Nada de despejar todo o caldo de uma vez. O método tradicional consiste em manter o líquido quente em outra panela e adicioná-lo gradualmente ao arroz durante o cozimento. Uma concha entra, o arroz cozinha e absorve parte do líquido, e só então vem a próxima. O cuidado com a temperatura também importa: acrescentar caldo frio interrompe o cozimento e dificulta o controle do ponto. É um dos detalhes que ajudam a evitar alguns dos erros mais comuns ao preparar risoto.

4. Por que mexer o risoto? O movimento ajuda a construir a cremosidade

Mexer o risoto não é apenas uma maneira de impedir que o arroz grude na panela. O movimento durante a incorporação do caldo favorece a liberação do amido dos grãos e ajuda a integrar esse amido ao líquido, formando naturalmente a consistência cremosa. Não é preciso transformar o preparo em uma maratona de colher de pau: o importante é mexer regularmente, especialmente a cada nova adição de caldo, acompanhando de perto o ponto do arroz.

Saiba mais: O que é mantecatura: o truque italiano que faz diferença nos risotos e massas

5. A manteiga entra no final, com o fogo desligado

Um dos momentos decisivos acontece quando o arroz já está al dente. É hora de retirar a panela do fogo e fazer a mantecatura, incorporando manteiga ao risoto ainda quente. Em receitas italianas, é comum usar manteiga fria nessa etapa e trabalhar o arroz vigorosamente para criar uma emulsão cremosa e brilhante. A Manteiga Sem Sal Tablete Galbani tem sabor delicado e suave e textura cremosa e aveludada, características que combinam com essa finalização sem sobrepor os demais sabores do prato.

6. Parmesão é clássico, mas Grana Padano também entra na finalização

O Parmigiano Reggiano aparece tradicionalmente ao lado da manteiga na mantecatura de diferentes risotos italianos. Ele é incorporado com a panela fora do fogo, usando o calor residual para se integrar ao arroz sem transformar a finalização em um simples queijo derretido.

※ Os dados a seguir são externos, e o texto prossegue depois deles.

(* ===== verification/Engine.v ===== *)
(** * The residual engine (residual/engine.py)

    [Harness.run] and everything it calls, for the routing modes that do not
    compile the task first (all but [structural] and [cic]).  The attributes a
    run resets are the fields of [hstate]; the constructor's arguments are the
    section variables.  The monotonic clock and the wall clock are oracles of
    the number of readings; a provider's replies are an oracle of the number of
    calls.  [h_sent] records every request handed to a provider, in order: the
    input/output trace of the run. *)

From Stdlib Require Import ZArith NArith Lia SpecFloat.
From S2P Require Import Prelude PyData Sha256 PyFloat Json JsonFacts Core CoreFacts Storage Receipts Builtins GoalSpec Providers.

(** ** Limits and modes *)
Record Limits : Type := mkLimits {
  local_rounds : Z;
  expert_rounds : Z;
  max_calls : Z;
  max_expert_calls : Z;
  max_remote_input_bytes : Z;
  max_request_bytes : Z;
  max_output_tokens : Z;
  max_requested_lines : Z;
  seed_lines : Z;
  max_structural_nodes : Z
}.

Definition limits_items (l : Limits) : list (string * Z * bool) :=
  [("local_rounds", local_rounds l, true); ("expert_rounds", expert_rounds l, true);
   ("max_calls", max_calls l, false); ("max_expert_calls", max_expert_calls l, true);
   ("max_remote_input_bytes", max_remote_input_bytes l, true); ("max_request_bytes", max_request_bytes l, false);
   ("max_output_tokens", max_output_tokens l, false); ("max_requested_lines", max_requested_lines l, false);
   ("seed_lines", seed_lines l, true); ("max_structural_nodes", max_structural_nodes l, true)].

Definition Limits_new (l : Limits) : res Limits :=
  _ ← for_all (limits_items l) (λ '(_, v, allow_zero), _ ← positive_int (JInt v) allow_zero; Ok tt);
  when (1000000 <? max_structural_nodes l)%Z raise ContractError "structural node limit exceeds maximum";;
  Ok l.

(** [asdict(limits)] *)
Definition limits_dict (l : Limits) : json := jobj ((λ '(k, v, _), (k, JInt v)) <$> limits_items l).

Inductive Mode : Type :=
| MResidual | MResidualFixed | MCascade | MFullCloud | MLocalOnly | MNoPull | MNoFeedback | MNoSolvers.
#[export] Instance Mode_eq_dec : EqDecision Mode.
Proof. solve_decision. Defined.
Definition mode_str (m : Mode) : pystr :=
  match m with
  | MResidual => str "residual" | MResidualFixed => str "residual_fixed" | MCascade => str "cascade"
  | MFullCloud => str "full_cloud" | MLocalOnly => str "local_only" | MNoPull => str "no_pull"
  | MNoFeedback => str "no_feedback" | MNoSolvers => str "no_solvers"
  end.

(** ** State of a run *)
Record Receipt : Type := mkReceiptRec {
  rc_binding : pystr; rc_value_sha256 : pystr; rc_verifier : pystr; rc_revision : pystr; rc_sha256 : pystr
}.
Definition receipt_body (binding value verifier revision : pystr) : dict json :=
  [(str "binding", JStr binding); (str "value_sha256", JStr value);
   (str "verifier", JStr verifier); (str "revision", JStr revision)].
Definition receipt_json (r : Receipt) : json :=
  JDict (receipt_body (rc_binding r) (rc_value_sha256 r) (rc_verifier r) (rc_revision r)
         ++ [(str "sha256", JStr (rc_sha256 r))]).

Inductive Role : Type := RLocal | RExpert.
#[export] Instance Role_eq_dec : EqDecision Role.
Proof. solve_decision. Defined.
Definition role_str (r : Role) : pystr := match r with RLocal => str "local" | RExpert => str "expert" end.

Record CallRecord : Type := mkCall {
  cl_role : Role;
  cl_provider : pystr;
  cl_placement : placement_t;
  cl_obligation_ids : list pystr;
  cl_request_bytes : Z;
  cl_packet_sha256 : pystr;
  cl_usage : option Usage;  (* [None]: the reserved record's usage *)
  cl_cost_usd : option num;
  cl_elapsed_ms : option num;
  cl_error : option pystr
}.
(* ===== verification/EngineFacts.v ===== *)
(** * Correctness of the residual engine

    One invariant of the run state carries the main guarantees: every accepted
    value was passed by its registered check in a context whose dependencies
    are accepted, accepted values are never replaced, budgets are respected,
    nothing private is sent to a remote provider, and the ledger is a chain.
    Every operation preserves it on its normal and its exceptional exit. *)

From Stdlib Require Import ZArith NArith Lia SpecFloat.
From S2P Require Import Prelude PyData Sha256 PyFloat Json JsonFacts Core CoreFacts Storage Receipts Builtins GoalSpec Providers Engine.

(** ** Preservation rules that keep the facts a branch learned *)
Section rules.
Context {S A B : Type} (I : S → Prop).

Lemma preserves_lift_bind (r : res A) (f : A → SM S B) :
  (∀ a, r = Ok a → preserves I (f a)) → preserves I (sm_lift r ≫= f).
Proof.
  intros Hf s Hs. unfold mbind, SM_bind, sm_lift. destruct r as [a|e]; [by apply Hf|done].
Qed.

Lemma preserves_get_bind (f : S → SM S B) :
  (∀ s, I s → triple (λ s', s' = s) (f s) (λ _, I) (λ _, I)) → preserves I (sm_get ≫= f).
Proof. intros Hf s Hs. unfold mbind, SM_bind, sm_get. by apply Hf. Qed.

Lemma triple_at (m : SM S A) s (Q : A → S → Prop) E :
  (∀ s', s' = s → match m s' with (Ok a, s'') => Q a s'' | (Raise e, s'') => E e s'' end) →
  triple (λ s', s' = s) m Q E.
Proof. done. Qed.

Lemma triple_lift_bind P (r : res A) (f : A → SM S B) Q :
  (∀ s, P s → I s) → (∀ a, r = Ok a → triple P (f a) Q (λ _, I)) →
  triple P (sm_lift r ≫= f) Q (λ _, I).
Proof.
  intros HP Hf s Hs. unfold mbind, SM_bind, sm_lift. destruct r as [a|e]; [by apply Hf|by apply HP].
Qed.

Lemma preserves_state (m : SM S A) : (∀ s, I s → I (m s).2) → preserves I m.
Proof. intros Hm s Hs. specialize (Hm s Hs). by destruct (m s) as [[]]. Qed.

Lemma preserves_snd (m : SM S A) s : preserves I m → I s → I (m s).2.
Proof. intros Hm Hs. specialize (Hm s Hs). by destruct (m s) as [[]]. Qed.

Lemma state_bind (m : SM S A) (f : A → SM S B) s :
  I (m s).2 → (∀ a, preserves I (f a)) → I ((m ≫= f) s).2.
Proof.
  intros Hm Hf. unfold mbind, SM_bind. destruct (m s) as [[a|e] s1]; [|done].
  specialize (Hf a s1 Hm). by destruct (f a s1) as [[]].
Qed.

Lemma state_bind_Ok (m : SM S A) (f : A → SM S B) s :
  I (m s).2 → (∀ a s1, m s = (Ok a, s1) → I s1 → I (f a s1).2) → I ((m ≫= f) s).2.
Proof.
  intros Hm Hf. unfold mbind, SM_bind. destruct (m s) as [[a|e] s1] eqn:E; [|done]. by apply Hf.
Qed.

Lemma get_bind (f : S → SM S B) s : (sm_get ≫= f) s = f s s.
Proof. done. Qed.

Outros queijos duros italianos também podem cumprir esse papel, dependendo da receita. O Queijo Parmesão Galbani tem sabor intenso e levemente adocicado, enquanto o Grana Padano Galbani apresenta sabor delicado, fresco e levemente adocicado, textura granulada e maturação de 12 meses. O Grana Padano, inclusive, aparece na finalização de risotos de chefs italianos como os irmãos Costardi. Na hora de decidir entre as opções, o perfil dos demais ingredientes ajuda a definir qual queijo usar no risoto.

7. O ponto ideal é cremoso e fluido, não compacto

O risoto italiano tradicional não deve chegar ao prato como um bloco de arroz. A consistência procurada é mais solta: quando servido, ele deve se acomodar e se espalhar suavemente. Na Itália, esse ponto é associado à ideia do risoto all’onda, em referência ao movimento de onda que o preparo cremoso faz na panela. Depois da mantecatura, um descanso curto ajuda a completar a integração antes de servir, mas risoto não gosta de espera longa. A textura está no auge quando sai da panela para a mesa.